Yes, teachers are bewildered right now in Wisconsin and Indiana...as we should all be all over the planet...because the amount of scorn leveled at "teachers" comes from a few not very honorable sources:

  1. unupdated childhood (an adolescent) perspectives on the actual nature of teachers' work 
  2. personal projections from other "workers" who mechanically go each day to do a "job" in which they are not personally and professionally engaged
  3. unfulfilled wannabees who detect a mismatch between the person they are becoming and the value of the career they've invested in already in so many ways (not to mention the house and the car payment and all the gadgets and loans and credit card debt ...just going through what seems to be the motions in order to get paid and then pay out of all the stuff they've acquired).


As professionals (Masters are earned in five years of entry), Classroom Teachers have a NAME/LABEL problem we need to address:
... brains are funny things. Brains categorize and then the human behavioral system is tempted to think of all entries in the category as if they are all alike.  Hmmmmm.  "teacher":  my mommy, my daddy, granny, swimming instructor, piano tutor, day care assistant, lady at the gym nursery where daddy drops me off while he works out?

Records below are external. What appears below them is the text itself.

(* ===== verification/CatalogStore.v ===== *)
(** The operations of the catalog (src/Catalog/FileCatalog.cpp, class [FileCatalog]
    and its [Impl]).

    An operation runs in a [World]: the database, the file system as [lstat] and
    [open] show it, and a clock that counts what is asked of the outside.  At each
    look other processes may have changed the file system ([others]); at each
    statement outside a transaction, and at the start of one, they may have committed
    to the database ([writers]); each call that the system can refuse is answered by
    [permits].  The native presentation component is not compiled in; what it would
    do to a file is done by [others]. *)
From S2P Require Import Prelude Text Paths Unicode Json JsonObject Sha256 MetadataCodec Table Proc CatalogData CatalogTables.
Local Open Scope Z_scope.
Local Open Scope proc_scope.

(** ** The file system *)

Inductive NodeKind := Regular | Directory | Link | Special.

#[export] Instance NodeKind_eq_dec : EqDecision NodeKind.
Proof. solve_decision. Defined.

(** What [lstat] shows. *)
Record NodeStat := {
  node_dev : Z;
  node_ino : Z;
  node_size : Z;
  mtime_sec : Z;
  mtime_nsec : Z;
  ctime_sec : Z;
  ctime_nsec : Z
}.

(** [node_reads] is what reading the path gives, if it can be opened. *)
Record Node := { node_kind : NodeKind; node_stat : NodeStat; node_reads : option bytes }.

Abbreviation Fs := (gmap bytes Node).

Record Physical := { identity : bytes; version : bytes; physical_size : Z; modified : Z }.

Definition colon : bytes := lit ":".

Definition physical (s : NodeStat) : Physical :=
  let id := to_string (node_dev s) ++ colon ++ to_string (node_ino s) in
  {| identity := id;
     version := id ++ colon ++ to_string (node_size s) ++ colon ++ to_string (mtime_sec s) ++ colon
       ++ to_string (mtime_nsec s) ++ colon ++ to_string (ctime_sec s) ++ colon ++ to_string (ctime_nsec s);
     physical_size := node_size s;
     modified := mtime_sec s * 1000000000 + mtime_nsec s |}.

Definition exists_node (path : bytes) (fs : Fs) : bool := bool_decide (is_Some (fs !! path)).
Definition kind_at (path : bytes) (fs : Fs) : option NodeKind := node_kind <$> fs !! path.
Definition is_kind (k : NodeKind) (path : bytes) (fs : Fs) : bool := bool_decide (kind_at path fs = Some k).

(** ** The world *)

Record World := { tick : nat; db : Db; fs : Fs }.

Record Outside := {
  others : nat → Fs → Fs;
  writers : nat → Db → Db;
  permits : nat → bool;
  random_bytes : nat → bytes;                     (* [randomblob(16)] *)
  os_stat : nat → bytes → NodeStat                (* of a name that is made *)
}.

(** What [d] holds besides the connection. *)
Record Impl := {
  root : bytes;
  rootIdentity : bytes;
  stateIdentity : bytes;
  databaseIdentity : bytes;
  catalogId : bytes;
  readOnly : bool
}.

Inductive Access := ReadOnly | ReadWrite | Create.

#[export] Instance Access_eq_dec : EqDecision Access.
Proof. solve_decision. Defined.

Definition advance (w : World) : World := {| tick := S (tick w); db := db w; fs := fs w |}.
Definition put_db (d : Db) (w : World) : World := {| tick := tick w; db := d; fs := fs w |}.
Definition put_fs (f : Fs) (w : World) : World := {| tick := tick w; db := db w; fs := f |}.

Section catalog.
Context `{Utf8proc, !CatalogUnicode} (real_cast : bytes → Z) (json_parse : bytes → option json).
Context (fts_match : FtsRow → bytes → bool) (W : Outside).

(** A look at the file system. *)
Definition look : proc World Fs := λ w,
  let f := others W (tick w) (fs w) in (Ok f, advance (put_fs f w)).
(** A call that may be refused. *)
Definition attempt (message : string) : proc World unit := λ w,
  (check (permits W (tick w)) (fail message), advance w).
(** What others have committed becomes visible. *)
Definition refresh : proc World unit := λ w, (Ok tt, advance (put_db (writers W (tick w) (db w)) w)).

Definition query {A} (f : Db → result string A) : proc World A := λ w, (f (db w), w).
Definition execute (f : Db → result string Db) : proc World unit := λ w,
  match f (db w) with Ok d => (Ok tt, put_db d w) | Err m => (Err m, w) end.
Definition change_fs (f : nat → Fs → Fs) : proc World unit := λ w, (Ok tt, advance (put_fs (f (tick w) (fs w)) w)).

(** [Transaction]: what throws before the end of COMMIT is rolled back, files are
    not. *)
Definition begin_ : proc World unit := refresh ;; attempt "database is locked".
Definition commit : proc World unit := attempt "COMMIT failed".
Definition scoped {A} (p : proc World A) : proc World A := λ w,
  match p w with (Err m, w') => (Err m, put_db (db w) w') | r => r end.
Definition transaction {A} (body : proc World A) : proc World A :=
  begin_ ;; scoped (a <- body ; commit ;; ret a).

(** A statement outside a transaction. *)
Definition alone {A} (f : Db → result string A) : proc World A := refresh ;; query f.

Definition newKey (prefix : bytes) : proc World bytes := λ w,
  (Ok (prefix ++ (random_bytes W (tick w) ≫= Sha256.hex_byte)), advance w).

(** A loop whose body is a procedure. *)
Fixpoint loop {A B} (f : B → A → proc World B) (b : B) (l : list A) : proc World B :=
  match l with [] => ret b | x :: l => b' <- f b x ; loop f b' l end.

(** ** Inspection *)

Definition redirected : string := fail "path is missing, redirected or not the expected file type".

(** [lstat] follows the look at the kind. *)
Definition inspect (path : bytes) (directory : bool) : proc World Physical :=
  f <- look ;
  guard (is_kind (if directory then Directory else Regular) path f) redirected ;;
  f <- look ;
  n <- lift (of_option (fail "cannot inspect file metadata") (f !! path)) ;
  guard (0 <=? node_size (node_stat n)) (fail "negative native file size") ;;
  ret (physical (node_stat n)).

Definition smallRead (path : bytes) : proc World bytes :=
  state <- inspect path false ;
  guard (negb (maximumMetadataBytes <? physical_size state)) (fail "companion exceeds metadata limit") ;;
  f <- look ;
  bytes <- lift (of_option (fail "cannot read stable metadata companion") (f !! path ≫= node_reads)) ;
  guard (len bytes =? physical_size state) (fail "cannot read stable metadata companion") ;;
  again <- inspect path false ;
  guard (bool_decide (version again = version state)) (fail "companion changed while reading") ;;
  ret bytes.

Definition companion (path : bytes) : proc World json :=
  text <- smallRead path ; lift (companion_of real_cast json_parse text).

Definition sidecar (path : bytes) : bytes := path ++ companionSuffix.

Each of these role exemplars are readily thought of as "teachers" regardless of dramatic and organic differences among them in the nature of their work and relationship with a learner, not to mention that professional classroom teachers engage a large group of very individual learners who are learning to learn.

As professionals, Classroom Teachers have a Public Acknowledgement problem we need to address:
... As we stereotype seniors by discounting the background, inculturation, training, and experience that got them where they are now (and all the mastery and wisdom acquired along the way which we could now benefit from if we purposefully pursued inquiry/learning outside the formal workplace to systematically learn from the experts who have earned their retirement from 'on demand performance")  we do the same to teachers.  Our hierarchical government, and the underinformed media, and the general public demean the nature of Classroom Teachers' work from insufficient inquiry, minimal interviewing, non-existent dialogue and shadowing.

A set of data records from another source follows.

(* ===== verification/CatalogInvariant.v ===== *)
(** When a catalog is consistent, and that its statements keep it so: every row of
    [files] is a canonical classification, the index tables say what its document
    says, memberships name collections, and nothing is listed twice. *)
From S2P Require Import Prelude Text Paths Unicode CoreText Json JsonObject MetadataCodec Table.
From S2P Require Import CatalogData CatalogLaws CatalogTables JsonParser.
Local Open Scope Z_scope.

Section invariant.
Context `{CatalogUnicodeLaws}.

(** ** The invariant *)

(** The folded forms of the keywords. *)
Definition terms_set (words terms : list bytes) : Prop :=
  ∀ t, t ∈ terms ↔ ∃ w, w ∈ words ∧ normalized w 512 true false = Ok t.

Definition search_row (path : bytes) (m : FileMetadata) : FtsRow :=
  {| fts_path := path; fts_title := title m; fts_description := description m;
     fts_keywords := lines (keywords m); fts_fields := fields m ≫= λ kv, lines [kv.1; kv.2] |}.

(** What a row and the index tables say of a file is the classification [m], whose
    memberships are kept elsewhere. *)
Record annotated (d : Db) (id : Z) (row : FileRow) (m : FileMetadata) : Prop := {
  ann_full : metadata_normal (with_collections m (members_of id d));
  ann_rating : 0 <= rating m;
  ann_plain : collections m = [];
  ann_document : dump (metadataJson m) = Ok (row_metadata row);
  ann_columns : row_rating row = rating m ∧ row_color row = color_code (color m) ∧ row_title row = title m;
  ann_keywords : ∃ ks, db_keywords d !! id = Some ks ∧ terms_set (keywords m) ks;
  ann_fields : db_fields d !! id = Some (fields m);
  ann_search : row_lookup id (db_search d) = Some (search_row (row_path row) m)
}.

Record row_ok (row : FileRow) : Prop := {
  ok_key : persistent_key (row_key row) = true;
  ok_path : relativePath (row_path row) false = Ok (row_path row);
  ok_size : 0 <= row_size row;
  ok_revision : 0 < row_revision row <= INT64_MAX
}.

Definition collection_ok (c : CollectionRow) : Prop :=
  membership_fixed (coll_key c) ∧ normalized (coll_name c) 512 false true = Ok (coll_name c) ∧
  normalized (coll_name c) 512 true false = Ok (coll_folded c).

Definition saved_ok (r : FilterRow) : Prop :=
  ∃ f, filter_normal f ∧ filter_fits f ∧ dump (filterJson f) = Ok (sf_filter r).

Definition known_collection (d : Db) (k : bytes) : Prop := ∃ c, c ∈ db_collections d ∧ coll_key c = k.

(** [skip] leaves out the annotations of one file. *)
Record wf_but (skip : option Z) (d : Db) : Prop := {
  wf_files : ordered (db_files d);
  wf_ids : ∀ r, r ∈ db_files d → 0 < r.1 <= db_sequence d;
  wf_keys : NoDup ((row_key ∘ snd) <$> db_files d);
  wf_paths : NoDup ((row_path ∘ snd) <$> db_files d);
  wf_identities : NoDup ((row_identity ∘ snd) <$> db_files d);
  wf_rows : ∀ r, r ∈ db_files d → row_ok r.2;
  wf_annotated : ∀ r, r ∈ db_files d → Some r.1 ≠ skip → ∃ m, annotated d r.1 r.2 m;
  wf_members : ∀ id, set_sorted (members_of id d) ∧ Forall (known_collection d) (members_of id d);
  wf_collections : set_sorted (coll_folded <$> db_collections d) ∧ NoDup (coll_key <$> db_collections d) ∧
    Forall collection_ok (db_collections d) ∧ len (db_collections d) <= 4096;
  wf_saved : set_sorted (sf_folded <$> db_saved d) ∧ NoDup (sf_key <$> db_saved d) ∧
    Forall saved_ok (db_saved d) ∧ len (db_saved d) <= 4096;
  wf_pending : ordered (db_pending d) ∧ ∀ r, r ∈ db_pending d → is_Some (row_lookup r.1 (db_files d));
  wf_search : ordered (db_search d);
  wf_sequence : 0 <= db_sequence d
}.

Abbreviation wf := (wf_but None).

Classroom Teachers have relied on professional unions to do the speaking, representing, bargaining, and marketing about the nature of our work...perhaps we each need to speak up for ourselves and the nature of our preparation, commitment, and career paths more purposefully, publicly, intentionally, systematically and collaboratively.

Monday, February 28, 2011

Waiting for Superman...heading west via American Airlines!

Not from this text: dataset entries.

(* ===== verification/CatalogSteps.v ===== *)
(** The catalog's composed statements keep the invariant: raising the revisions of a
    collection's members, taking over the collections of a companion, and writing a
    registered file. *)
From S2P Require Import Prelude Text Paths Unicode CoreText Json JsonObject JsonParser MetadataCodec Table.
From S2P Require Import CatalogData CatalogLaws CatalogTables CatalogStore CatalogInvariant.
Local Open Scope Z_scope.

Section steps.
Context `{CatalogUnicodeLaws}.

Abbreviation wf := (wf_but None).

(** ** Members of a collection *)

(** A statement on [files] that leaves the rest of the catalog. *)
Record files_only (d d' : Db) : Prop := {
  fo_wf : wf d → wf d';
  fo_ids : (db_files d').*1 = (db_files d).*1;
  fo_members : db_members d' = db_members d;
  fo_collections : db_collections d' = db_collections d;
  fo_pending : db_pending d' = db_pending d;
  fo_revision : db_revision d' = db_revision d
}.

Lemma lookup_ids {A} id (t t' : table A) : t'.*1 = t.*1 → is_Some (row_lookup id t) → is_Some (row_lookup id t').
Proof.
  revert t'. induction t as [|[k a] t IH]; intros t' E [r Hr]; [done|].
  destruct t' as [|[k' a'] t']; [done|]. injection E as -> E. cbn in *.
  destruct (id =? k); [by eexists|]. apply IH; [done|by eexists].
Qed.

Lemma replace_ids {A} id (a : A) t : ordered t → is_Some (row_lookup id t) → (row_replace id a t).*1 = t.*1.
Proof.
  induction t as [|[k b] t IH]; cbn; [by intros _ []|]. intros [Hk Ht]%ordered_cons Hs.
  destruct (Z.ltb_spec id k).
  - rewrite (proj2 (Z.eqb_neq id k)) in Hs by lia. rewrite (row_lookup_above id k) in Hs; [by destruct Hs|done|lia].
  - destruct (Z.eqb_spec id k) as [->|]; [done|]. cbn. by rewrite IH.
Qed.

Lemma touch_one_ok d id d' : wf d → update_file id next_revision d = Ok d' → files_only d d' ∧
  ∀ k, row_lookup k (db_files d') = (if k =? id then next_revision else λ r, r) <$> row_lookup k (db_files d).
Proof.
  intros Hw E. destruct (row_lookup id (db_files d)) as [row|] eqn:Hl.
  - destruct (update_file_ok _ _ _ _ row Hl E) as (-> & Hnew & Hsize & Hrev).
    pose proof (wf_files _ _ Hw) as Ho. apply row_lookup_Some_in in Hl as Hin. split.
    + split; try done; [|by apply replace_ids; [|eexists]]. intros _.
      apply (wf_close id).
      * apply wf_update with row; [by apply wf_weaken|done|done|]. destruct (wf_rows _ _ Hw _ Hin). by split.
      * cbn [set_files db_files]. intros row'. rewrite row_replace_lookup, Z.eqb_refl by done. intros [= <-].
        destruct (wf_annotated _ _ Hw _ Hin) as [m Hm]; [done|]. exists m. cbn in Hm.
        eapply (annotated_row _ _ row); [|done..]. by eapply annotated_frame.
    + intros k. cbn [set_files db_files]. rewrite row_replace_lookup by done. destruct (Z.eqb_spec k id) as [->|]; [by rewrite Hl|].
      by destruct (row_lookup k (db_files d)).
  - unfold update_file in E. rewrite Hl in E. injection E as <-. split; [by split|]. intros k.
    destruct (Z.eqb_spec k id) as [->|]; [by rewrite Hl|]. by destruct (row_lookup k (db_files d)).
Qed.

Lemma touch_loop_ok ids d d' : NoDup ids → wf d → fold_res (λ d id, update_file id next_revision d) d ids = Ok d' →
  files_only d d' ∧
  ∀ k, row_lookup k (db_files d') = (if bool_decide (k ∈ ids) then next_revision else λ r, r) <$> row_lookup k (db_files d).
Proof.
  intros Hnd. revert d. induction Hnd as [|id ids Hid _ IH]; intros d Hw; cbn [fold_res].
  - intros [= <-]. split; [by split|]. intros k. by destruct (row_lookup k (db_files d)).
  - intros (d1 & H1' & E)%bind_ok. destruct (touch_one_ok _ _ _ Hw H1') as [F1 L1].
    destruct (IH d1 (fo_wf _ _ F1 Hw) E) as [F2 L2]. split.
    + destruct F1, F2. split; [auto|congruence..].
    + intros k. rewrite L2, L1. destruct (Z.eqb_spec k id) as [->|Hne].
      * rewrite (bool_decide_false (id ∈ ids)), (bool_decide_true (id ∈ id :: ids)) by set_solver.
        by destruct (row_lookup id (db_files d)).
      * assert (bool_decide (k ∈ ids) = bool_decide (k ∈ id :: ids)) as -> by (apply bool_decide_ext; set_solver).
        by destruct (row_lookup k (db_files d)).
Qed.

Lemma pending_all ids p r : r ∈ foldl (λ p id, row_replace id tt p) p ids → r ∈ p ∨ r.1 ∈ ids.
Proof.
  revert p. induction ids as [|id ids IH]; intros p; cbn [foldl]; [by left|].
  intros [Hr|Hr]%IH; [|right; by right]. apply row_replace_in in Hr as [->|Hr]; [right; by left|by left].
Qed.

Lemma pending_ordered ids p : ordered p → ordered (foldl (λ p id, row_replace id tt p) p ids).
Proof. revert p. induction ids as [|id ids IH]; intros p Hp; cbn [foldl]; [done|]. by apply IH, row_replace_ordered. Qed.

Lemma pending_lookup ids p id : ordered p →
  is_Some (row_lookup id (foldl (λ p id, row_replace id tt p) p ids)) ↔ id ∈ ids ∨ is_Some (row_lookup id p).
Proof.
  revert p. induction ids as [|x ids IH]; intros p Hp; cbn [foldl].
  - split; [by right|]. by intros [?%not_elem_of_nil|?].
  - rewrite IH by by apply row_replace_ordered. rewrite row_replace_lookup by done. rewrite elem_of_cons.
    destruct (Z.eqb_spec id x) as [->|]; [|naive_solver]. split; [by left; left|]. intros _. right. by eexists.
Qed.

Lemma wf_ids_nodup skip d : wf_but skip d → NoDup (db_files d).*1.
Proof.
  intros Hw. pose proof (wf_files _ _ Hw) as Ho. induction (db_files d) as [|[k r] t IH]; [constructor|].
  apply ordered_cons in Ho as [Hk Ht]. cbn. constructor; [|by apply IH]. intros (x & -> & Hx)%list_elem_of_fmap.
  rewrite Forall_forall in Hk. specialize (Hk x Hx). lia.
Qed.

(** The members' revisions rise by one and they wait for publication; the others stay. *)
Lemma touch_members_ok key d d' : wf d → touch_members key d = Ok d' →
  wf d' ∧ db_members d' = db_members d ∧ db_collections d' = db_collections d ∧
  (∀ id, row_lookup id (db_files d') =
     (if is_member key d id then next_revision else λ r, r) <$> row_lookup id (db_files d)) ∧
  (∀ id, is_Some (row_lookup id (db_pending d')) ↔
     (is_member key d id = true ∧ is_Some (row_lookup id (db_files d))) ∨ is_Some (row_lookup id (db_pending d))).
Proof.
  intros Hw. unfold touch_members. intros (d1 & E & [= <-])%bind_ok.
  assert (NoDup (member_ids key d)) as Hnd by by apply NoDup_filter, (wf_ids_nodup None).
  destruct (touch_loop_ok _ _ _ Hnd Hw E) as [[Hwf Hids Hm Hc Hp Hr] Hl].
  assert (member_ids key d1 = member_ids key d) as Hsame.
  { unfold member_ids. rewrite Hids. apply list_filter_iff. intros id. unfold is_member, members_of. by rewrite Hm. }
  assert (∀ id, id ∈ member_ids key d ↔ is_member key d id = true ∧ is_Some (row_lookup id (db_files d))) as Hin.
  { intros id. unfold member_ids. rewrite list_elem_of_filter, Is_true_true. apply and_iff_compat_l. split.
    - intros ([k r] & -> & Hr')%list_elem_of_fmap. exists r. apply row_lookup_in; [apply Hw|done].
    - intros [r Hr'%row_lookup_Some_in]. by apply (list_elem_of_fmap_2 fst) in Hr'. }
  rewrite Hsame, Hp. cbn [set_pending db_members db_collections db_files db_pending]. split_and!; try done.
  - apply wf_set_pending; [by apply Hwf|by apply pending_ordered, Hw|]. intros [k u] Hk. cbn.
    apply (lookup_ids k (db_files d)); [done|]. apply pending_all in Hk as [Hk|Hk]; [by apply (wf_pending _ _ Hw) in Hk|].
    by apply Hin in Hk as [_ ?].
  - intros id. rewrite Hl. destruct (row_lookup id (db_files d)) as [row|] eqn:El; [|done]. cbn. f_equal.
    destruct (is_member key d id) eqn:Em.
    + rewrite bool_decide_true; [done|]. apply Hin. by rewrite El.
    + rewrite bool_decide_false; [done|]. rewrite Hin, Em. by intros [? _].
  - intros id. rewrite pending_lookup by apply Hw. by rewrite Hin.
Qed.

(** ** Companion collections *)

(** Only collections were added. *)
Definition collections_added (d d' : Db) : Prop := ∃ c, d' = set_collections c (db_members d) d.

Lemma collections_added_refl d : collections_added d d.
Proof. exists (db_collections d). by destruct d. Qed.

Lemma collections_added_trans d1 d2 d3 : collections_added d1 d2 → collections_added d2 d3 → collections_added d1 d3.
Proof. intros [c ->] [c' ->]. by exists c'. Qed.

Lemma restore_one_ok d remap c d' remap' : wf d → restore_one (d, remap) c = Ok (d', remap') →
  wf d' ∧ collections_added d d'.
Proof.
  intros Hw. unfold restore_one. intros (rk & _ & E)%bind_ok. apply bind_ok in E as (ckey & Hkey & E).
  apply bind_ok in E as (rn & _ & E). apply bind_ok in E as (name & Hname & E). apply bind_ok in E as (folded & Hfold & E).
  destruct (collection_by_key ckey d) as [row|].
  { apply ok_inj in E. injection E as <- <-. split; [done|apply collections_added_refl]. }
  destruct (List.find _ (db_collections d)) as [row|].
  { apply ok_inj in E. injection E as <- <-. split; [done|apply collections_added_refl]. }
  apply bind_ok in E as (u & Hn & E). apply bind_ok in E as (d1 & Hd1 & E). apply ok_inj in E. injection E as <- <-.
  apply check_ok, Z.ltb_lt in Hn. apply insert_collection_wf with (skip := None) in Hd1 as (Hw1 & _ & _ & c' & ->); try done.
  - split; [done|by exists c'].
  - split_and!; [by eapply normalized_again|by eapply normalized_again|done].
Qed.

Lemma normalize_rating m m' : normalizeMetadata m = Ok m' → rating m' = rating m.
Proof. unfold normalizeMetadata. intros E. by inv_ok. Qed.

Lemma restoreCollections_ok j m d m' d' : wf d → restoreCollections j m d = Ok (m', d') →
  wf d' ∧ collections_added d d' ∧ metadata_normal m' ∧ rating m' = rating m.
Proof.
  intros Hw. unfold restoreCollections. intros (cs & _ & E)%bind_ok. apply bind_ok in E as ([d1 remap] & Hd1 & E).
  apply bind_ok in E as (c & _ & E). apply bind_ok in E as (m1 & Hm1 & E). apply ok_inj in E. injection E as <- <-.
  assert (wf d1 ∧ collections_added d d1) as [Hw1 Ha].
  { refine (fold_res_ind (λ st : Db * list (bytes * bytes), wf st.1 ∧ collections_added d st.1) _ _ _ _ _ _ Hd1).
    - split; [done|apply collections_added_refl].
    - intros [d2 r2] x [d3 r3] _ [Hw2 Ha2] E. destruct (restore_one_ok _ _ _ _ _ Hw2 E) as [Hw3 Ha3].
      split; [done|by eapply collections_added_trans]. }
  split_and!; [done|done|by eapply normalize_normal|]. by apply normalize_rating in Hm1.
Qed.

(** ** Registered files *)

Lemma written_row d id row m text ks : wf_but (Some id) d → row_lookup id (db_files d) = Some row →
  row_lookup id (db_files (annotated_db d id row m text ks)) = Some (set_annotations m text row).
Proof. intros Hw Hl. cbn. by rewrite row_replace_lookup, Z.eqb_refl by apply Hw. Qed.

(** Where a registration writes: at the row of the entry, or at a new one. *)
Definition writes_at (existing : option CatalogFile) (d : Db) (id : Z) (key : bytes) : Prop :=
  match existing with
  | Some e => id = file_index e ∧ key = file_key e ∧ ∃ row, (id, row) ∈ db_files d ∧ row_key row = key
  | None => id = db_sequence d + 1
  end.

(** The row that a registration leaves. *)
Record registered_row (p : Physical) (revision : Z) (key relative : bytes) (m : FileMetadata) (row : FileRow) : Prop := {
  reg_key : row_key row = key;
  reg_path : row_path row = relative;
  reg_identity : row_identity row = identity p;
  reg_size : row_size row = physical_size p;
  reg_modified : row_modified row = modified p;
  reg_stamp : row_stamp row = version p;
  reg_revision : row_revision row = revision;
  reg_rating : row_rating row = rating m;
  reg_color : row_color row = color_code (color m);
  reg_title : row_title row = title m;
  reg_document : dump (metadataJson (with_collections m [])) = Ok (row_metadata row)
}.

(** The first statement puts the physical state at the row. *)
Lemma place_row_ok existing p revision key relative m d d' id : wf d →
  relativePath relative false = Ok relative → persistent_key key = true → writes_at existing d id key →
  write_row existing p revision key relative m d = Ok d' →
  ∃ d1 row, wf_but (Some id) d1 ∧ row_lookup id (db_files d1) = Some row ∧ row_path row = relative ∧
    annotations id relative m d1 = Ok d' ∧
    (∀ text, dump (metadataJson (with_collections m [])) = Ok text →
       registered_row p revision key relative m (set_annotations m text row)) ∧
    db_revision d1 = db_revision d ∧ db_members d1 = db_members d ∧
    (∀ k, k ≠ id → row_lookup k (db_files d1) = row_lookup k (db_files d)).
Proof.
  intros Hw Hrel Hkey Hat. unfold write_row. intros (u1 & _ & E)%bind_ok. apply bind_ok in E as (u2 & _ & E).
  destruct existing as [e|].
  - destruct Hat as (-> & Ek & row & Hin & Erow). apply bind_ok in E as (d1 & Hd1 & E).
    assert (row_lookup (file_index e) (db_files d) = Some row) as Hl by (apply row_lookup_in; [apply Hw|done]).
    destruct (update_file_ok _ _ _ _ row Hl Hd1) as (-> & Hnew & Hsize & Hrev).
    eexists _, (set_physical p revision relative row). split_and!; try done.
    + apply wf_update with row; [by apply wf_weaken|done|done|]. split; try done; cbn; by rewrite ?Erow.
    + cbn. by rewrite row_replace_lookup, Z.eqb_refl by apply Hw.
    + intros k Hk. cbn. rewrite row_replace_lookup by apply Hw. by rewrite (proj2 (Z.eqb_neq _ _) Hk).
  - apply bind_ok in E as ([id' d1] & Hd1 & E).
    assert (row_ok (fresh_row p revision key relative)) as Hok.
    { unfold insert_file in Hd1. cbv zeta in Hd1. apply bind_ok in Hd1 as (? & _ & Hd1).
      apply bind_ok in Hd1 as (? & Hc & _). apply constraints_ok in Hc as (_ & Hc1 & Hc2). by split. }
    apply insert_file_wf in Hd1 as (Hw1 & Hl1 & -> & Hf1 & ->); [|done..]. cbn in Hat. subst id.
    eexists _, _. split_and!; try done. intros k Hk. cbn.
    destruct (row_lookup k (db_files d)) as [x|] eqn:Ex.
    + apply row_lookup_in; [apply Hw1|]. apply elem_of_app. left. by apply row_lookup_Some_in.
    + destruct (row_lookup k (db_files d ++ _)) as [x|] eqn:Ex2; [|done]. exfalso.
      apply row_lookup_Some_in, elem_of_app in Ex2 as [Hx|Hx%list_elem_of_singleton]; [|by injection Hx as ->].
      apply (row_lookup_in _ _ _ (wf_files _ _ Hw)) in Hx. by rewrite Hx in Ex.
Qed.

Lemma write_row_ok existing p revision key relative m d d' : wf d → metadata_normal m → 0 <= rating m →
  relativePath relative false = Ok relative → persistent_key key = true →
  (∃ id, writes_at existing d id key) →
  write_row existing p revision key relative m d = Ok d' →
  wf d' ∧ ∃ id row, writes_at existing d id key ∧ row_lookup id (db_files d') = Some row ∧
    registered_row p revision key relative m row ∧ members_of id d' = collections m ∧
    is_Some (row_lookup id (db_pending d')) ∧ db_revision d' = db_revision d ∧
    (∀ k, k ≠ id → row_lookup k (db_files d') = row_lookup k (db_files d) ∧ members_of k d' = members_of k d).
Proof.
  intros Hw Hm Hr Hrel Hkey [id Hat] E.
  destruct (place_row_ok _ _ _ _ _ _ _ _ _ Hw Hrel Hkey Hat E) as (d1 & row & Hw1 & Hl1 & Hp1 & E1 & Hreg & Hrv & Hmem & Hoth).
  destruct (annotations_ok _ _ _ _ _ row Hm Hl1 Hp1 E1) as (text & ks & -> & Htext & Hks & Hknown).
  split; [by apply annotated_wf|]. exists id, (set_annotations m text row).
  split_and!; try done.
  - by apply written_row.
  - by apply Hreg.
  - unfold members_of at 1. cbn. by rewrite lookup_insert_eq.
  - cbn. rewrite row_replace_lookup by apply Hw1. by rewrite Z.eqb_refl.
  - intros k Hk. split.
    + cbn. rewrite row_replace_lookup by apply Hw1. rewrite (proj2 (Z.eqb_neq _ _) Hk). by apply Hoth.
    + unfold members_of. cbn. rewrite lookup_insert_ne by done. by rewrite Hmem.
Qed.
End steps.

Wow... American Airlines is showing a film WAITING FOR SUPERMAN...basically it does honor good teachers, even average teachers, and does reveal systemic problems that impact schools's success because of home factors, motivated and unmovtivated parents, neighborhood, and states rights problems that foretell real issues schools can do nothing about.  It also makes a huge deal about Unions and tenure as the real problem with fixing everything else.  Such a shame to "educate" the public through Americal Airlines, during this time in Wisconsin.  One fact that slipped by and should be the focus is that if the lower performing 6% of nations teachers could be replaced just by average teachers, kids performance would soon match the performance of kids in Finland (who are highest in the world).  
This says to me we need to be honoring the amazing work 94% of our country's teachers are doing with problems created by home factors, motivated and unmovtivated parents, neighborhood, and states rights ...we need to look at what these 94% accomplish and make  movies about this.  Focus on good generates, multiplies  greater good. And so it is!